**WORK REQUEST:** Locate and copy each line in the data that contains the word "false".

+---+

(** ** The discipline of the completion wait on connections *)

Inductive conn_state : Type :=
| Free          (* no connection is held *)
| Acquired      (* a connection was taken, the read is to come *)
| ReadDone.     (* the read is done, the connection is still held *)

(** Accepts the traces in which every connection that is taken serves one
    read (or none, when the cursor cannot be opened) and is closed at
    once, in which sleeping, queueing and entering a wait happen with no
    connection held, and in which nothing else (no INSERT, no commit, no
    remote call) happens. *)
Fixpoint conn_discipline (c : conn_state) (evs : list event) : bool :=
  match evs with
  | [] => match c with Free => true | _ => false end
  | ev :: evs' =>
      match ev, c with
      | EvGetConnection _, Free => conn_discipline Acquired evs'
      | EvSelect _, Acquired => conn_discipline ReadDone evs'
      | EvClose _, ReadDone => conn_discipline Free evs'
      | EvClose _, Acquired => conn_discipline Free evs'
      | EvSleep _, Free => conn_discipline Free evs'
      | EvPut _, Free => conn_discipline Free evs'
      | EvGet _, Free => conn_discipline Free evs'
      | EvWait _ _, Free => conn_discipline Free evs'
      | _, _ => false
      end
  end.

(** The events that change the Result Store. *)
Definition is_write (ev : event) : bool :=
  match ev with
  | EvInsert _ | EvCommit => true
  | _ => false
  end.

+---+

**TASK ANSWER:**
  | [] => match c with Free => true | _ => false end
      | _, _ => false
  | _ => false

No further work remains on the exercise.